(** C40: a run starts clean.  Whether FLUSHDB is carried out or refused (then
    provided the commands after it are not), [cleanScenario] returns with
    nothing of an earlier run in Redis; refused, it deletes exactly the keys of
    its six patterns. *)
Theorem cleanScenario_spec (env : environment) i s fuel :
  (∀ j, (i < j)%nat → env _ QTransport j = TOk) →
  (scan_bound (rw_store (lget rl s)) < fuel)%nat →
  ∃ s' j, exec env i (cleanScenario rl fuel) s = Done tt s' [] j ∧
    no_run_left (rw_store (lget rl s')) ∧
    ∀ k, exists_in s' k ↔
      match env _ QTransport i with
      | TNotRun _ => exists_in s k ∧ spared k cleanPatterns
      | _ => False
      end.
Proof.
  intros Ht Hf. set (r1 := rw_store (lget rl s)) in *.
  assert (Hgone : ∀ k, redis_EXISTS k (redis_FLUSHDB r1) = true ↔ False)
    by (intros k; by rewrite EXISTS_FLUSHDB).
  assert (Hps : Forall (λ p, plain_pattern p = true) cleanPatterns)
    by (repeat constructor).
  enough (∃ s' j, exec env i (cleanScenario rl fuel) s = Done tt s' [] j ∧
    ∀ k, exists_in s' k ↔ match env _ QTransport i with
      | TNotRun _ => exists_in s k ∧ spared k cleanPatterns | _ => False end)
    as (s' & j & E & Hk).
  { exists s', j. split; [done|]. split; [|done]. apply spared_no_run. intros k.
    change (exists_in s' k → spared k cleanPatterns). rewrite Hk.
    destruct (env _ QTransport i); [done|tauto|done]. }
  unfold cleanScenario, redis_write. cbn [exec bind ask].
  destruct (env transport QTransport i) as [|e|e]; cbn [exec bind].
  - eexists _, _. split; [reflexivity|]. intros k. unfold exists_in. by rewrite lget_put.
  - apply (exec_cleanings env r1); [done|intros j Hj; apply Ht; lia|done|done].
  - destruct (exec_cleanings env r1 fuel cleanPatterns (Datatypes.S i)
      (lput rl (mkRW (redis_FLUSHDB r1) (rw_log (lget rl s))) s)) as (s' & j & E & Hk);
      [done|intros j Hj; apply Ht; lia| |done|].
    + intros k. rewrite lget_put. cbn. by rewrite Hgone.
    + exists s', j. split; [exact E|]. intros k. rewrite Hk. unfold exists_in.
      rewrite lget_put. cbn. rewrite Hgone. tauto.
Qed.
End left_over.

(** ** A server that returns everything in one step *)

Definition mem_keys (m : mem_redis) : gset string := dom (mem_vals m) ∪ dom (mem_hashes m).

#[export] Instance mem_redis_keys : RedisKeys mem_redis := {
  redis_EXISTS k m := bool_decide (k ∈ mem_keys m);
  redis_DEL ks m :=
    mkMem (filter (λ e, e.1 ∉ ks) (mem_vals m)) (filter (λ e, e.1 ∉ ks) (mem_hashes m));
  redis_SCAN c p n m :=
    (filter (λ k, star_match p k = true) (elements (mem_keys m)), 0);
  scan_bound _ := 1%nat;
}.

Lemma mem_scan_calls p n (l : list (mem_redis * list string)) c :
  scan_calls p n l c → c = 0 ∧
  (l = [] ∨ ∃ m, l = [(m, filter (λ k, star_match p k = true) (elements (mem_keys m)))]).
Proof.
  intros Hc. induction Hc as [|l c r ks c' _ [-> IH] Hm [= <- <-]]; [by split; [|left]|].
  split; [done|]. destruct Hm as [->|?]; [|done]. right. by exists r.
Qed.

#[export] Instance mem_scan_laws : ScanLaws mem_redis.
Proof.
  split.
  - intros k ks r. unfold redis_EXISTS, redis_DEL, mem_redis_keys, mem_keys.
    rewrite !bool_decide_eq_true. cbn [mem_vals mem_hashes].
    rewrite !elem_of_union, !elem_of_dom. unfold is_Some.
    setoid_rewrite map_lookup_filter_Some. cbn. naive_solver.
  - intros k r. unfold redis_EXISTS, mem_redis_keys. apply bool_decide_eq_false.
    unfold mem_keys. cbn. set_solver.
  - intros k r. unfold redis_EXISTS, mem_redis_keys. intros Hk%bool_decide_eq_false. cbn.
    apply not_elem_of_dom. unfold mem_keys in Hk. set_solver.
  - intros k r. unfold redis_EXISTS, mem_redis_keys. intros Hk%bool_decide_eq_false. cbn.
    unfold mem_keys in Hk. by rewrite (not_elem_of_dom_1 (mem_hashes r) k) by set_solver.
  - intros p n l k [_ [->|[m ->]]]%mem_scan_calls Hne _ Hk Hm; [done|].
    rewrite Forall_singleton in Hk. cbn in Hk. apply bool_decide_eq_true in Hk.
    unfold returned. cbn. rewrite app_nil_r, list_elem_of_filter, elem_of_elements. done.
  - intros p n l c k [_ [->|[m ->]]]%mem_scan_calls _; unfold returned; cbn; [set_solver|].
    rewrite app_nil_r, list_elem_of_filter. tauto.
  - intros p n l c r0 [_ [->|[m ->]]]%mem_scan_calls _; cbn; lia.
Qed.

(** A server that refuses FLUSHDB. *)
Definition refusing : environment := λ X q i,
  match q in question X return X with
  | QTransport => if (i =? 0)%nat then TNotRun (ErrMsg "NOPERM") else TOk
  | q => clock_env 0 _ q i
  end.

Lemma cleanScenario_spec_witness :
  let s := mkRW (mkMem {["krate:k:pool" := 7; "other" := 1]}
                   {["krate:cluster:members" := ∅]}) [] in
  ∃ s' j, exec refusing 0 (cleanScenario lens_id 2) s = Done tt s' [] j ∧
    no_run_left (rw_store s') ∧ redis_EXISTS "other" (rw_store s') = true.
Proof.
  intros s. destruct (cleanScenario_spec lens_id refusing 0 s 2)
    as (s' & j & E & Hno & Hk).
  - intros j Hj. destruct j; [lia|reflexivity].
  - cbn. lia.
  - exists s', j. split; [exact E|]. split; [exact Hno|]. apply (Hk "other").
    split; [reflexivity|]. repeat constructor.
Defined.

══════

◆ Work instruction
What you write must match the records above exactly, line for line.

◆ Expected answer
(** C40: a run starts clean.  Whether FLUSHDB is carried out or refused (then
    provided the commands after it are not), [cleanScenario] returns with
    nothing of an earlier run in Redis; refused, it deletes exactly the keys of
    its six patterns. *)
Theorem cleanScenario_spec (env : environment) i s fuel :
  (∀ j, (i < j)%nat → env _ QTransport j = TOk) →
  (scan_bound (rw_store (lget rl s)) < fuel)%nat →
  ∃ s' j, exec env i (cleanScenario rl fuel) s = Done tt s' [] j ∧
    no_run_left (rw_store (lget rl s')) ∧
    ∀ k, exists_in s' k ↔
      match env _ QTransport i with
      | TNotRun _ => exists_in s k ∧ spared k cleanPatterns
      | _ => False
      end.
Proof.
  intros Ht Hf. set (r1 := rw_store (lget rl s)) in *.
  assert (Hgone : ∀ k, redis_EXISTS k (redis_FLUSHDB r1) = true ↔ False)
    by (intros k; by rewrite EXISTS_FLUSHDB).
  assert (Hps : Forall (λ p, plain_pattern p = true) cleanPatterns)
    by (repeat constructor).
  enough (∃ s' j, exec env i (cleanScenario rl fuel) s = Done tt s' [] j ∧
    ∀ k, exists_in s' k ↔ match env _ QTransport i with
      | TNotRun _ => exists_in s k ∧ spared k cleanPatterns | _ => False end)
    as (s' & j & E & Hk).
  { exists s', j. split; [done|]. split; [|done]. apply spared_no_run. intros k.
    change (exists_in s' k → spared k cleanPatterns). rewrite Hk.
    destruct (env _ QTransport i); [done|tauto|done]. }
  unfold cleanScenario, redis_write. cbn [exec bind ask].
  destruct (env transport QTransport i) as [|e|e]; cbn [exec bind].
  - eexists _, _. split; [reflexivity|]. intros k. unfold exists_in. by rewrite lget_put.
  - apply (exec_cleanings env r1); [done|intros j Hj; apply Ht; lia|done|done].
  - destruct (exec_cleanings env r1 fuel cleanPatterns (Datatypes.S i)
      (lput rl (mkRW (redis_FLUSHDB r1) (rw_log (lget rl s))) s)) as (s' & j & E & Hk);
      [done|intros j Hj; apply Ht; lia| |done|].
    + intros k. rewrite lget_put. cbn. by rewrite Hgone.
    + exists s', j. split; [exact E|]. intros k. rewrite Hk. unfold exists_in.
      rewrite lget_put. cbn. rewrite Hgone. tauto.
Qed.
End left_over.

(** ** A server that returns everything in one step *)

Definition mem_keys (m : mem_redis) : gset string := dom (mem_vals m) ∪ dom (mem_hashes m).

#[export] Instance mem_redis_keys : RedisKeys mem_redis := {
  redis_EXISTS k m := bool_decide (k ∈ mem_keys m);
  redis_DEL ks m :=
    mkMem (filter (λ e, e.1 ∉ ks) (mem_vals m)) (filter (λ e, e.1 ∉ ks) (mem_hashes m));
  redis_SCAN c p n m :=
    (filter (λ k, star_match p k = true) (elements (mem_keys m)), 0);
  scan_bound _ := 1%nat;
}.

Lemma mem_scan_calls p n (l : list (mem_redis * list string)) c :
  scan_calls p n l c → c = 0 ∧
  (l = [] ∨ ∃ m, l = [(m, filter (λ k, star_match p k = true) (elements (mem_keys m)))]).
Proof.
  intros Hc. induction Hc as [|l c r ks c' _ [-> IH] Hm [= <- <-]]; [by split; [|left]|].
  split; [done|]. destruct Hm as [->|?]; [|done]. right. by exists r.
Qed.

#[export] Instance mem_scan_laws : ScanLaws mem_redis.
Proof.
  split.
  - intros k ks r. unfold redis_EXISTS, redis_DEL, mem_redis_keys, mem_keys.
    rewrite !bool_decide_eq_true. cbn [mem_vals mem_hashes].
    rewrite !elem_of_union, !elem_of_dom. unfold is_Some.
    setoid_rewrite map_lookup_filter_Some. cbn. naive_solver.
  - intros k r. unfold redis_EXISTS, mem_redis_keys. apply bool_decide_eq_false.
    unfold mem_keys. cbn. set_solver.
  - intros k r. unfold redis_EXISTS, mem_redis_keys. intros Hk%bool_decide_eq_false. cbn.
    apply not_elem_of_dom. unfold mem_keys in Hk. set_solver.
  - intros k r. unfold redis_EXISTS, mem_redis_keys. intros Hk%bool_decide_eq_false. cbn.
    unfold mem_keys in Hk. by rewrite (not_elem_of_dom_1 (mem_hashes r) k) by set_solver.
  - intros p n l k [_ [->|[m ->]]]%mem_scan_calls Hne _ Hk Hm; [done|].
    rewrite Forall_singleton in Hk. cbn in Hk. apply bool_decide_eq_true in Hk.
    unfold returned. cbn. rewrite app_nil_r, list_elem_of_filter, elem_of_elements. done.
  - intros p n l c k [_ [->|[m ->]]]%mem_scan_calls _; unfold returned; cbn; [set_solver|].
    rewrite app_nil_r, list_elem_of_filter. tauto.
  - intros p n l c r0 [_ [->|[m ->]]]%mem_scan_calls _; cbn; lia.
Qed.

(** A server that refuses FLUSHDB. *)
Definition refusing : environment := λ X q i,
  match q in question X return X with
  | QTransport => if (i =? 0)%nat then TNotRun (ErrMsg "NOPERM") else TOk
  | q => clock_env 0 _ q i
  end.

Lemma cleanScenario_spec_witness :
  let s := mkRW (mkMem {["krate:k:pool" := 7; "other" := 1]}
                   {["krate:cluster:members" := ∅]}) [] in
  ∃ s' j, exec refusing 0 (cleanScenario lens_id 2) s = Done tt s' [] j ∧
    no_run_left (rw_store s') ∧ redis_EXISTS "other" (rw_store s') = true.
Proof.
  intros s. destruct (cleanScenario_spec lens_id refusing 0 s 2)
    as (s' & j & E & Hno & Hk).
  - intros j Hj. destruct j; [lia|reflexivity].
  - cbn. lia.
  - exists s', j. split; [exact E|]. split; [exact Hno|]. apply (Hk "other").
    split; [reflexivity|]. repeat constructor.
Defined.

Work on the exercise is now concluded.